From: Wim Vanhoof <wva@info.fundp.ac.be>
(apologies for multiple postings)
The University of Namur, Belgium, is seeking a young researcher
(no PhD) for a 1 year research project entitled
"Automatic program analysis for refactoring logic programs".
A short description follows. Interested candidates should send their CV
before September 15, 2008 to Wim Vanhoof (wva@info.fundp.ac.be).

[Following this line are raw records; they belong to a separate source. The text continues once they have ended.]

(* ===== verification/ProcTable.v ===== *)
(** * The process table: pids, parents and children, reaping ([proc/proc.c]) *)

From Stdlib Require Import ZArith Lia.
From stdpp Require Import base list gmap.
From S2P Require Import Prelude Coop Sched Proc.

Module ProcTable.
Import Sched Proc.
Local Open Scope Z_scope.

(** ** [_proc_getid] *)

(** The first pid from [start] on, round the end of the range, that is not used. *)
Definition first_free (used : list Z) (start r : Z) : Prop :=
  exists k, 0 <= k < PROC_MAX_COUNT /\ r = (start + k) mod PROC_MAX_COUNT /\ r ∉ used /\
    forall j, 0 <= j < k -> (start + j) mod PROC_MAX_COUNT ∈ used.

Lemma first_free_range used start r : first_free used start r -> 0 <= r < PROC_MAX_COUNT /\ r ∉ used.
Proof. intros (k & Hk & -> & Hr & _). split; [|done]. unfold PROC_MAX_COUNT. dlia. Qed.

Lemma getid_loop_spec used start fuel : forall k,
  0 <= start < PROC_MAX_COUNT -> 0 <= k < PROC_MAX_COUNT -> Z.of_nat fuel + k = PROC_MAX_COUNT ->
  (forall j, 0 <= j < k -> (start + j) mod PROC_MAX_COUNT ∈ used) ->
  exists r, getid_loop fuel used start ((start + k) mod PROC_MAX_COUNT) = Some r /\
    ((r = -1 /\ forall x, 0 <= x < PROC_MAX_COUNT -> x ∈ used) \/ first_free used start r).
Proof.
  unfold PROC_MAX_COUNT. induction fuel as [|fuel IH]; intros k Hs Hk Hf Hused; [lia|].
  cbn [getid_loop]. destruct (bool_decide_reflect ((start + k) mod 65536 ∈ used)) as [Hin|Hni].
  2:{ eexists. split; [done|]. right. exists k. unfold PROC_MAX_COUNT. done. }
  unfold PROC_MAX_COUNT. rewrite Zplus_mod_idemp_l, <- Z.add_assoc.
  assert (forall j, 0 <= j < k + 1 -> (start + j) mod 65536 ∈ used) as Hused'.
  { intros j Hj. destruct (decide (j = k)) as [->|]; [done|apply Hused; lia]. }
  destruct (Z.eqb_spec ((start + (k + 1)) mod 65536) start) as [E|E].
  - assert (k + 1 = 65536) by dlia. eexists. split; [done|]. left. split; [done|].
    intros x Hx. replace x with ((start + ((x - start) mod 65536)) mod 65536) by dlia.
    apply Hused'. dlia.
  - apply IH; try lia; try done. destruct (decide (k + 1 = 65536)); [|lia]. exfalso. apply E. dlia.
Qed.
(** A reference taken with [vget] and dropped with [vput] leaves the layer as it
    was, the allocator's counters aside. *)
Theorem vget_vput s vno n :
  vn_wf s -> nlink (v_fs s) vno = Some n -> 0 < n -> default false (head (v_oom s)) = false ->
  runs (let* v := vget vno in vput (Some v)) s (fun _ s' =>
    s' = set_vfresh (v_fresh s') (set_oom (v_oom s') s)).
Proof. apply vget_vput_run. Qed.
End VnodeLaws.
End Vnode.
(** The entry [readdir] stops at, at or after index [k], and how many it
    skipped. *)
Fixpoint next_entry (ents : list dirent) : option (nat * dirent) :=
  match ents with
  | [] => None
  | e :: ents =>
      if is_free e
      then match next_entry ents with Some (k, x) => Some (S k, x) | None => None end
      else Some (0%nat, e)
  end.

(** The return value, and the inode number and name put in [*d] ([dname] is the
    array [d->d_name] before the call). *)
Definition ramfs_readdir (dir offset : Z) (dname : list Z) : V (Z * option (Z * list Z)) :=
  let* vn := get_vnode dir in
  kassert (S_ISDIR (vn_mode vn)) ;;
  kassert (u32 offset mod DIRENT_SIZE =? 0) ;;
  let* d := get_dirents dir in
  if offset <? 0 then stuck
  else if offset >=? Z.of_nat RAMFS_MAX_DIRENT * DIRENT_SIZE then ret (0, None)
  else match next_entry (drop (Z.to_nat (offset / DIRENT_SIZE)) (snd d)) with
       | None => ret (0, None)
       | Some (k, e) =>
           let* nm := deref (strncpy dname (rd_name e) (Z.to_nat (NAME_LEN - 1))) in
           ret (DIRENT_SIZE + Z.of_nat k * DIRENT_SIZE,
                Some (rd_ino e, <[Z.to_nat (NAME_LEN - 1) := 0]> nm))
       end.

(** [struct stat]; the fields not listed are 0. *)
Record stat := Stat {
  st_mode : Z; st_ino : Z; st_dev : Z; st_rdev : Z; st_nlink : Z;
  st_size : Z; st_blksize : Z; st_blocks : Z
}.

Definition ramfs_stat (file : Z) : V stat :=
  let* r := get_inode file in
  let* vn := get_vnode file in
  let x := snd r in
  let rdev := if (vn_mode vn =? S_IFCHR) || (vn_mode vn =? S_IFBLK)
              then match rf_mem x with MemDev d => d | _ => 0 end else 0 in
  ret (Stat (vn_mode vn) (vn_vno vn) 0 rdev (rf_linkcount x - 1) (rf_size x) PAGE_SIZE 1).
End Ops.

(** ** The file system keeps its side of the interface *)
Lemma slot_range i n x : slot i n = Some x -> 0 <= n < Z.of_nat (length i).
Proof.
  unfold slot. destruct (Z.ltb_spec n 0); [done|].
  destruct (i !! Z.to_nat n) as [[y|]|] eqn:E; try done. intros _. apply lookup_lt_Some in E. lia.
Qed.

Lemma slot_lookup i n x : slot i n = Some x <-> 0 <= n /\ i !! Z.to_nat n = Some (Some x).
Proof.
  unfold slot. destruct (Z.ltb_spec n 0); [split; [done|lia]|].
  destruct (i !! Z.to_nat n) as [[y|]|]; naive_solver lia.
Qed.

Lemma slot_set_eq i n x : 0 <= n < Z.of_nat (length i) -> slot (set_slot n x i) n = x.
Proof.
  intros ?. unfold slot, set_slot. destruct (Z.ltb_spec n 0); [lia|].
  rewrite list_lookup_insert_eq by lia. by destruct x.
Qed.

Lemma slot_set_ne i n m x : 0 <= n -> n <> m -> slot (set_slot n x i) m = slot i m.
Proof.
  intros ? ?. unfold slot, set_slot. destruct (Z.ltb_spec m 0); [done|].
  by rewrite list_lookup_insert_ne by lia.
Qed.

Lemma set_slot_twice i n x y : set_slot n x (set_slot n y i) = set_slot n x i.
Proof. unfold set_slot. by rewrite list_insert_insert_eq. Qed.

Lemma set_slot_id i n x : slot i n = Some x -> set_slot n (Some x) i = i.
Proof. intros [? ?]%slot_lookup. unfold set_slot. by apply list_insert_id. Qed.

Lemma length_set_slot i n x : length (set_slot n x i) = length i.
Proof. unfold set_slot. apply length_insert. Qed.

Definition inode_ok (v : Z) (x : inode) : bool :=
  (rf_ino x =? v) && (0 <=? rf_mode x) && (rf_mode x <=? 3) && (v <? Z.of_nat RAMFS_MAX_FILES).

Definition ramfs_nlink (i : ramfs) (v : Z) : option Z :=
  match slot i v with
  | Some x => if inode_ok v x then Some (rf_linkcount x) else None
  | None => None
  end.

Lemma ramfs_nlink_Some i v n :
  ramfs_nlink i v = Some n <-> exists x, slot i v = Some x /\ inode_ok v x = true /\ rf_linkcount x = n.
Proof.
  unfold ramfs_nlink. destruct (slot i v) as [x|] eqn:E; [destruct (inode_ok v x) eqn:E2|]; split.
  - intros [= <-]. eauto.
  - by intros (y & [= <-] & _ & <-).
  - done.
  - intros (y & [= <-] & ? & _). congruence.
  - done.
  - by intros (y & ? & _).
Qed.

Lemma ramfs_nlink_ne i v w x : 0 <= v -> w <> v -> ramfs_nlink (set_slot v x i) w = ramfs_nlink i w.
Proof. intros. unfold ramfs_nlink. by rewrite slot_set_ne by done. Qed.

(** What [read_vnode] says of an inode. *)
Definition attr_of (v : Z) (x : inode) : vattr :=
  let devid := match rf_mem x with MemDev d => d | _ => 0 end in
  if rf_mode x =? RAMFS_TYPE_DATA then Vattr RamfsFileVops S_IFREG (rf_size x) v 0
  else if rf_mode x =? RAMFS_TYPE_DIR then Vattr RamfsDirVops S_IFDIR (rf_size x) v 0
  else if rf_mode x =? RAMFS_TYPE_CHR then Vattr NullOps S_IFCHR (rf_size x) v devid
  else Vattr NullOps S_IFBLK (rf_size x) v devid.

Lemma read_vnode_run i v x :
  slot i v = Some x -> inode_ok v x = true ->
  ramfs_read_vnode v i = Done (attr_of v x) (set_slot v (Some (i_link (rf_linkcount x + 1) x)) i).
Proof.
  intros Hs Hok. pose proof (slot_range _ _ _ Hs). unfold inode_ok in Hok.
  apply andb_prop in Hok as [[[H1 H2]%andb_prop H3]%andb_prop H4].
  unfold ramfs_read_vnode. replace (0 <=? v) with true by lia. rewrite H4. cbn [andb negb]. rewrite Hs.
  unfold kassert, bind at 1. rewrite H1. unfold modify, bind, attr_of.
  unfold RAMFS_TYPE_DATA, RAMFS_TYPE_DIR, RAMFS_TYPE_CHR, RAMFS_TYPE_BLK.
  destruct (Z.eqb_spec (rf_mode x) 0); [done|]. destruct (Z.eqb_spec (rf_mode x) 1); [done|].
  destruct (Z.eqb_spec (rf_mode x) 2); [done|]. destruct (Z.eqb_spec (rf_mode x) 3); [done|]. lia.
Qed.

Lemma delete_vnode_run i v x :
  slot i v = Some x ->
  ramfs_delete_vnode v i =
  Done tt (set_slot v (if rf_linkcount x =? 1 then None else Some (i_link (rf_linkcount x - 1) x)) i).
Proof.
  intros Hs. unfold ramfs_delete_vnode. rewrite Hs.
  destruct (Z.eqb_spec (rf_linkcount x - 1) 0), (Z.eqb_spec (rf_linkcount x) 1); try done; lia.
Qed.

#[export] Program Instance ramfs_laws : FsLaws ramfs := { nlink := ramfs_nlink }.
Next Obligation.
  intros i v n (x & Hs & Hok & <-)%ramfs_nlink_Some Hpos. pose proof (slot_range _ _ _ Hs).
  eapply runs_intro; [by apply read_vnode_run|]. split_and!.
  - apply ramfs_nlink_Some. exists (i_link (rf_linkcount x + 1) x). by rewrite slot_set_eq.
  - intros w Hw. apply ramfs_nlink_ne; [lia|done].
  - cbn. erewrite delete_vnode_run by (by rewrite slot_set_eq). cbn [rf_linkcount i_link].
    destruct (Z.eqb_spec (rf_linkcount x + 1) 1); [lia|]. rewrite set_slot_twice.
    replace (rf_linkcount x + 1 - 1) with (rf_linkcount x) by lia.
    f_equal. apply set_slot_id. rewrite Hs. by destruct x.
Qed.
Next Obligation.
  intros i v n (x & Hs & Hok & <-)%ramfs_nlink_Some Hpos. pose proof (slot_range _ _ _ Hs).
  eapply runs_intro; [by apply delete_vnode_run|]. split.
  - unfold ramfs_nlink. rewrite slot_set_eq by done. destruct (rf_linkcount x =? 1); [done|].
    change (inode_ok v (i_link (rf_linkcount x - 1) x)) with (inode_ok v x). by rewrite Hok.
  - intros w Hw. apply ramfs_nlink_ne; [lia|done].
Qed.
Next Obligation.
  intros i v n (x & Hs & Hok & <-)%ramfs_nlink_Some. cbn. unfold ramfs_query_vnode. by rewrite Hs.
Qed.

(** ** File contents *)
Lemma get_inode_run (s : vst) v vn n x :
  v_vnodes s !! v = Some vn -> vn_i vn = Some n -> slot (v_fs s) n = Some x ->
  get_inode v s = Done (n, x) s.
Proof.
  intros Hv Hn Hx. unfold get_inode. krun (get_vnode_run s v vn Hv). rewrite Hn.
  unfold deref at 1, gets, bind at 1 2. rewrite Hx. done.
Qed.

Lemma set_inode_run (s : vst) n x f :
  slot (v_fs s) n = Some x -> set_inode n f s = Done tt (upd_fs (set_slot n (Some (f x))) s).
Proof. intros Hx. unfold set_inode, gets, bind, deref, modify. by rewrite Hx. Qed.

(** [v] is the vnode of a regular file whose inode [n] holds [bytes]. *)
Record data_file (s : vst) (v n : Z) (vn : vnode) (x : inode) (bytes : list Z) : Prop := {
  df_vnode : v_vnodes s !! v = Some vn;
  df_i : vn_i vn = Some n;
  df_mode : S_ISDIR (vn_mode vn) = false;
  df_slot : slot (v_fs s) n = Some x;
  df_mem : rf_mem x = MemData bytes;
  df_bytes : Z.of_nat (length bytes) = PAGE_SIZE;
  df_len : vn_len vn = rf_size x;
  df_size : 0 <= rf_size x <= PAGE_SIZE
}.

(** The page after a write. *)
Definition overwrite (bytes : list Z) (offset : Z) (buf : list Z) : list Z :=
  take (Z.to_nat offset) bytes ++ buf ++ drop (Z.to_nat offset + length buf) bytes.

Lemma overwrite_at bytes offset buf k :
  (Z.to_nat offset <= length bytes)%nat -> k = length buf ->
  take k (drop (Z.to_nat offset) (overwrite bytes offset buf)) = buf.
Proof.
  intros Ho ->. unfold overwrite. rewrite drop_app_length' by (rewrite length_take; lia).
  by rewrite take_app_length'.
Qed.

Lemma read_data s v n vn x bytes offset count :
  data_file s v n vn x bytes -> 0 <= offset -> 0 <= count < 2 ^ 31 ->
  let m := Z.max 0 (Z.min count (rf_size x - offset)) in
  ramfs_read v offset count s = Done (m, take (Z.to_nat m) (drop (Z.to_nat offset) bytes)) s.
Proof.
  intros [Hv Hi Hm Hs Hmem Hlb Hlen Hsz] Ho Hc m. unfold ramfs_read.
  krun (get_inode_run s v vn n x Hv Hi Hs). krun (get_vnode_run s v vn Hv). rewrite Hm.
  unfold kassert, bind at 1. cbn [negb snd]. rewrite s32_small by lia. fold m.
  destruct (Z.eqb_spec m 0) as [->|Hne]; [done|]. rewrite Hmem.
  replace ((0 <=? offset) && (offset + m <=? PAGE_SIZE)) with true; [done|].
  symmetry. apply andb_true_intro. lia.
Qed.

Lemma write_data s v n vn x bytes offset buf :
  data_file s v n vn x bytes -> 0 <= offset <= PAGE_SIZE -> Z.of_nat (length buf) < 2 ^ 31 ->
  let m := Z.min (Z.of_nat (length buf)) (PAGE_SIZE - offset) in
  let len := Z.max (vn_len vn) (offset + m) in
  let bytes' := overwrite bytes offset (take (Z.to_nat m) buf) in
  exists s', ramfs_write v offset buf (Z.of_nat (length buf)) s = Done m s' /\
    data_file s' v n (vn_set_len len vn) (i_size len (i_mem (MemData bytes') x)) bytes' /\
    s' = upd_fs (fun _ => set_slot n (Some (i_size len (i_mem (MemData bytes') x))) (v_fs s))
           (upd_vnodes <[v := vn_set_len len vn]> s).
Proof.
  intros [Hv Hi Hm Hs Hmem Hlb Hlen Hsz] Ho Hc m len bytes'.
  assert (0 <= m) as Hm0 by lia. pose proof (slot_range _ _ _ Hs) as Hr.
  assert (Z.of_nat (length (take (Z.to_nat m) buf)) = m) as Hlt by (rewrite length_take; lia).
  assert (Z.of_nat (length bytes') = PAGE_SIZE) as Hlb'.
  { unfold bytes', overwrite. rewrite !length_app, length_take, length_drop. lia. }
  eexists. split; [|split; [|reflexivity]].
  - unfold ramfs_write. krun (get_inode_run s v vn n x Hv Hi Hs). krun (get_vnode_run s v vn Hv). rewrite Hm.
    unfold kassert at 1, bind at 1. cbn [negb snd fst]. rewrite s32_small by lia. fold m.
    set (s1 := upd_fs (set_slot n (Some (i_mem (MemData bytes') x))) s).
    erewrite bind_done with (a := tt) (s' := s1).
    2:{ destruct (Z.eqb_spec m 0) as [E|Hne].
        - assert (bytes' = bytes) as Eb.
          { unfold bytes', overwrite. rewrite E. change (Z.to_nat 0) with 0%nat.
            rewrite take_0, app_nil_l, Nat.add_0_r. apply take_drop. }
          unfold ret, s1. f_equal. apply vstate_ext; try reflexivity. cbn. rewrite Eb.
          rewrite set_slot_id; [done|]. rewrite Hs. f_equal. clear -Hmem. destruct x; cbn in *; by subst.
        - rewrite Hmem. replace ((0 <=? offset) && (0 <=? m) && (m <=? Z.of_nat (length buf))) with true
            by (symmetry; rewrite !andb_true_iff; lia).
          erewrite set_inode_run by done. unfold s1, bytes', overwrite.
          replace (Z.to_nat (offset + m)) with (Z.to_nat offset + length (take (Z.to_nat m) buf))%nat by lia. done. }
    erewrite bind_done.
    2:{ apply (get_inode_run s1 v vn n); [done|done|]. unfold s1. cbn. by rewrite slot_set_eq. }
    cbn [snd rf_size i_mem]. unfold kassert, bind at 1. rewrite Hlen, Z.eqb_refl. rewrite <- Hlen. fold len.
    erewrite bind_done by (apply set_vnode_run; exact Hv). cbn beta.
    erewrite bind_done.
    2:{ apply set_inode_run. cbn. by rewrite slot_set_eq. }
    unfold ret. f_equal. unfold s1. cbn. apply vstate_ext; try reflexivity. cbn. by rewrite set_slot_twice.
  - split; cbn; try done.
    + apply lookup_insert_eq.
    + by rewrite slot_set_eq.
    + lia.
Qed.

(** What is written to a file is what a later read at the same place returns,
    as long as it fits in the page; bytes past the page are not written, and the
    count returned says so. *)
Theorem ramfs_write_read s v n vn x bytes offset buf :
  data_file s v n vn x bytes -> 0 <= offset <= PAGE_SIZE -> Z.of_nat (length buf) < 2 ^ 31 ->
  let m := Z.min (Z.of_nat (length buf)) (PAGE_SIZE - offset) in
  runs (let* w := ramfs_write v offset buf (Z.of_nat (length buf)) in
        let* r := ramfs_read v offset (Z.of_nat (length buf)) in ret (w, r)) s
    (fun r _ => r = (m, (m, take (Z.to_nat m) buf))).
Proof.
  intros Hd Ho Hc m. destruct (write_data s v n vn x bytes offset buf Hd Ho Hc) as (s' & Ew & Hd' & _).
  fold m in Ew, Hd'.
  apply runs_bind. eapply runs_intro; [exact Ew|].
  apply runs_bind. eapply runs_intro; [eapply read_data; [exact Hd'|lia|lia]|].
  cbn [rf_size i_size]. apply runs_ret.
  assert (Z.max 0 (Z.min (Z.of_nat (length buf)) (Z.max (vn_len vn) (offset + m) - offset)) = m) as ->.
  { pose proof (df_len _ _ _ _ _ _ Hd). pose proof (df_size _ _ _ _ _ _ Hd). lia. }
  do 2 f_equal. apply overwrite_at; [pose proof (df_bytes _ _ _ _ _ _ Hd); lia|rewrite length_take; lia].
Qed.

End Ramfs.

Program refactoring [3] is the process of systematically changing the
structure of a
program without changing its semantics. The goal of refactoring is to
improve the design
of the code after it has been written, in order to facilitate
maintenance (including further
development) of the software. Emerged from the OO and XP communities,
program
refactoring has recently gained attention in the fields of functional
[8] and logic
programming [11]. Within the software engineering community, the process of
refactoring is considered important and has been identified as central
to software
development and maintenance [3].
At the basis of the refactoring process is a catalogue of available
source-to-source
transformations - the so-called refactorings. For each refactoring, a
set of conditions is
specified under which the transformation is correct in the sense that it
preserves the
semantics of the program. The activity of refactoring consists then in
repeatedly searching
through the source code, looking for a code fragment of which the design
could be
improved by a particular refactoring from the catalogue. The refactoring
is subsequently
applied, and the whole process is repeated. Although each transformation
can have an
impact (positive or negative) on the performance of the program, the
primary aim of each
transformation is to improve the readability and maintainability of the
code.
Even if refactoring is basically a manual process that is performed by
the programmer, the
need for automation is recognized due to the time-consuming and
error-prone nature of
the refactoring activity [3, 8, 10]. Although tools do exist that aid
the developer with
performing a particular refactoring on a selected fragment of source
code - an example
being the Refactoring Browser that was developed for Smalltalk [10] -
identifying where
to perform (a particular) refactoring in the code remains essentially a
non-trivial, creative
and therefore manual process.
Although a substantial number of different refactorings has been
identified in the
literature, the primary indication for where to perform refactoring
seems to be the
presence of duplicated code [3]. The notion of duplicated code is not
limited to literally
copied code, but refers to fragments of code that have the same
input/output behaviour.
The goal of refactoring is then to transform the source code in such a
way that the
duplication is removed. This generally requires to extract the
duplicated input/output
behaviour into a new subroutine (be it a method, function or predicate),
which may
require a generalisation of the concerned code fragments and a possible
reorganisation of
the code as a whole [3, 11].
Code duplication can be caused by a number of reasons. First of all,
unfamiliarity of the
developer with the existing code body may result in reimplementation of
routines that
already exist in the application under development. Second, the “copy
and paste”
technique is commonly used when the existing functionality has to be
slightly adapted.
Even if in this case one usually does not end up literally duplicating
input/output
behaviour, the changes introduced by adaptation are usually relatively
minor and a
generalization of the original and the adapted fragments could be often
proposed. Finally,
code duplication might result from a polyvariant program analysis.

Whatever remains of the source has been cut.